PROJECT SUMMARY This proposal is focused on understanding the molecular basis for the ability of Legionella pneumophila to infect, survive within, replicate within, and eventually kill human macrophages. We propose to study a group of novel proteins that are made by L. pneumophila and translocated to host cells by the Icm/Dot translocation system. We will test the hypothesis that the translocated proteins interact with organelle trafficking pathways in the host and contribute to Legionella intracellular multiplication. One of the translocated proteins, VipA, was found to bind actin and promote polymerization of actin subunits. We will also focus on three proteins (LegC2, LegC3, LegC7) that contain coiled coil domains. VipA and the LegC proteins all cause organelle trafficking defects when expressed in the model host, Saccharomyces cerevisiae. The specific aims of this proposal are to : 1. Determine the molecular basis for the activity of VipA, an actin-binding, translocated effector that interferes with endosomal trafficking; 2. Test the hypothesis that components of the Vps/ESCRT complex are related to events during intracellular multiplication of Legionella; 3. Dominant-negative interfering alleles of effector genes and the role of effectors during intracellular multiplication; 4. Identify host cell tyrosine kinases that control the initial interactions between Legionella and host cells required for effector translocation; 5. Identify interaction partners of LegC2, LegC3 and LegC7. In order to carry out these Aims we will take advantage of a variety of cell biological tools such as depleting cells of specific organelle trafficking components by siRNA and examining the effect on Legionella infection, co-localization of known organelle markers with the Legionella -containing vacuole and ectopic expression of Legionella genes is human macrophage cell lines. We will also examine the effects of specifically targeting host tyrosine kinases and a phosphatase on Legionella intracellular multiplication and organelle trafficking. We will use bacterial genetics to isolate dominant-negative alleles of the genes encoding the translocated proteins to better understand their role during Legionella infection. All of these approaches should clarify the mechanisms that Legionella uses to avoid killing by macrophages and produce a successful infection.
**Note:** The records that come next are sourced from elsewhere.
(* ===== verification/Instruments.v ===== *)
(** * Instrument resolution: [instruments/models.py], [instruments/resolver.py]
    and [instruments/execution_override.py]

    An instrument row is what the master table gives; the error of a failed
    resolution carries the code its message starts with. *)

From S2P Require Import Prelude Rounding PyText Identifiers RmsModels.

#[local] Open Scope Q_scope.
#[local] Open Scope py_scope.
#[local] Set Warnings "-clear-no-such-hyp".

(** [InstrumentRecord]; a NULL multiplier of the table is [None]. *)
Record InstrumentRecord : Type := {
  ir_symbol : string;
  ir_sec_type : string;
  ir_trade_conid : Z;
  ir_market_data_conid : option Z;
  ir_exchange : string;
  ir_currency : string;
  ir_multiplier : option Q;
  ir_underlying_exchange : option string;
  ir_size_increment : option Q
}.

(** [InstrumentCatalog]: a lookup by symbol and security type. *)
Class InstrumentCatalog : Type := find_all : string -> string -> list InstrumentRecord.

Definition EmptyInstrumentCatalog : InstrumentCatalog := fun _ _ => [].

Definition same_code (a b : string) : bool :=
  (str_upper (str_strip a) =? str_upper (str_strip b))%string.

Definition InMemoryInstrumentCatalog (rows : list InstrumentRecord) : InstrumentCatalog :=
  fun symbol sec_type =>
    List.filter (fun row => same_code (ir_symbol row) symbol && same_code (ir_sec_type row) sec_type)
      rows.

(** [ResolvedInstrument.identity_key]. *)
Definition identity_key (r : ResolvedInstrument) : string :=
  (ri_symbol r ++ "-" ++ ri_sec_type r ++ "-" ++ ri_exchange r ++ "-" ++ ri_currency r
   ++ match ri_con_id r with
      | Some c => if (c =? 0)%Z then EmptyString else ":" ++ str_Z c
      | None => EmptyString
      end)%string.

(** ** The STK to CFD map *)
Definition STK_TO_CFD : string := "STK_TO_CFD".
Definition MODEL_BLUE_STRATEGY_ID : string := "model_blue".

(** [enabled] is the setting [execute_stk_as_cfd]. *)
Definition apply_stk_to_cfd_for_strategy (enabled : bool) (strategy : string) : bool :=
  if negb enabled then false
  else (normalize_strategy_id (JStr strategy) =? MODEL_BLUE_STRATEGY_ID)%string.

Definition execution_instrument_type (requested : string) (enabled : bool)
    : string * option string :=
  let raw := str_upper (str_strip requested) in
  if str_empty raw then (raw, None)
  else if enabled && (raw =? "STK")%string then ("CFD", Some STK_TO_CFD)
  else (raw, None).

(** [_EXPLICIT_SEC_TYPE]. *)
Definition EXPLICIT_SEC_TYPE (raw : string) : option string :=
  if (raw =? "STK")%string then Some "STK"
  else if (raw =? "ETF")%string then Some "STK"
  else if (raw =? "CFD")%string then Some "CFD"
  else None.

Definition ibkr_sec_type (requested : string) : result string :=
  let raw := str_strip requested in
  if str_empty raw then Raise (InstrumentResolutionError "MISSING_INSTRUMENT_TYPE")
  else match EXPLICIT_SEC_TYPE (str_upper raw) with
       | None => Raise (InstrumentResolutionError "UNSUPPORTED_INSTRUMENT_TYPE")
       | Some mapped => Ok mapped
       end.

Definition ibkr_sec_type_or_none (requested : option string) : option string :=
  let raw := str_upper (str_strip (opt_str requested)) in
  if str_empty raw then None else Some (default raw (EXPLICIT_SEC_TYPE raw)).

Definition EXPIRY_SEC_TYPES : list string := ["FUT"; "FOP"; "OPT"].

Definition is_expiry_instrument (instrument_type : option string) : bool :=
  let raw := str_upper (str_strip (opt_str instrument_type)) in
  bool_decide (raw ∈ EXPIRY_SEC_TYPES)
  || match ibkr_sec_type_or_none (Some raw) with
     | Some t => bool_decide (t ∈ EXPIRY_SEC_TYPES)
     | None => false
     end.

(** ** Resolution of a leg *)
Definition DEFAULT_STK_EXCHANGE : string := "SMART".
Definition DEFAULT_STK_CURRENCY : string := "USD".

Definition optional_con_id (raw : option Z) : option Z :=
  match raw with
  | None => None
  | Some value => if (value <=? 0)%Z then None else Some value
  end.

Definition require_con_id (raw : option Z) : result Z :=
  match optional_con_id raw with
  | None => Raise (InstrumentResolutionError "INVALID_CONID")
  | Some value => Ok value
  end.

(** [s or None]. *)
Definition none_if_empty (s : option string) : option string :=
  match s with Some t => if str_empty t then None else Some t | None => None end.

Definition resolve_stk (symbol requested sec_type : string) (market currency : option string)
    (con_id : option Z) (record : option InstrumentRecord) : ResolvedInstrument :=
  let row_text f := match record with Some r => str_strip (f r) | None => EmptyString end in
  let resolved_con :=
    match optional_con_id con_id, record with
    | None, Some r => optional_con_id (Some (ir_trade_conid r))
    | c, _ => c
    end in {|
  ri_symbol := symbol;
  ri_requested_instrument_type := str_upper requested;
  ri_sec_type := sec_type;
  ri_exchange := str_or (str_strip (opt_str market)) (str_or (row_text ir_exchange) DEFAULT_STK_EXCHANGE);
  ri_currency := str_or (str_strip (opt_str currency)) (str_or (row_text ir_currency) DEFAULT_STK_CURRENCY);
  ri_con_id := resolved_con;
  ri_market_data_con_id := optional_con_id (record ≫= ir_market_data_conid);
  ri_multiplier := default 1 (record ≫= ir_multiplier);
  ri_primary_exchange := none_if_empty (record ≫= ir_underlying_exchange);
  ri_size_increment := record ≫= ir_size_increment |}.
项目摘要 这项建议的重点是了解嗜肺军团菌能力的分子基础， 感染、在其中存活、在其中复制并最终杀死人类巨噬细胞。我们建议研究一组 由L. pneumophila，并通过Icm/Dot易位转移到宿主细胞 系统我们将测试这一假设，即易位蛋白质与细胞器运输途径相互作用， 宿主并有助于军团菌细胞内增殖。其中一种转运蛋白VipA， 发现其结合肌动蛋白并促进肌动蛋白亚基的聚合。我们还将关注三种蛋白质（LegC 2， LegC3、LegC7）。VipA和LegC蛋白都能引起细胞器的运输 缺陷时，在模型宿主，酿酒酵母中表达。这项建议的具体目标是 至：1.确定VipA活性的分子基础，VipA是一种肌动蛋白结合的易位效应物， 干扰内体运输; 2.检验Vps/ESCRT复合物的组分是 与军团菌细胞内增殖过程中的事件有关; 3.显性负干扰等位基因 效应子基因和效应子在细胞内增殖过程中的作用; 4.鉴定宿主细胞酪氨酸激酶 控制军团菌和宿主细胞之间的初始相互作用所需的效应易位; 5. 确定LegC 2、LegC 3和LegC 7的互动伙伴。为了实现这些目标，我们将 各种细胞生物学工具的优点，例如消耗特定细胞器运输的细胞 通过siRNA和检查对军团菌感染的影响，已知细胞器的共定位， 标记与军团菌含有空泡和异位表达军团菌基因是人类 巨噬细胞系。我们还将研究特异性靶向宿主酪氨酸激酶的作用， 磷酸酶对军团菌细胞内增殖和细胞器运输的影响。我们将利用细菌遗传学 分离编码易位蛋白质的基因的显性负等位基因，以更好地了解其 在军团菌感染中的作用。所有这些方法都应该阐明军团菌用于 避免被巨噬细胞杀死并产生成功的感染。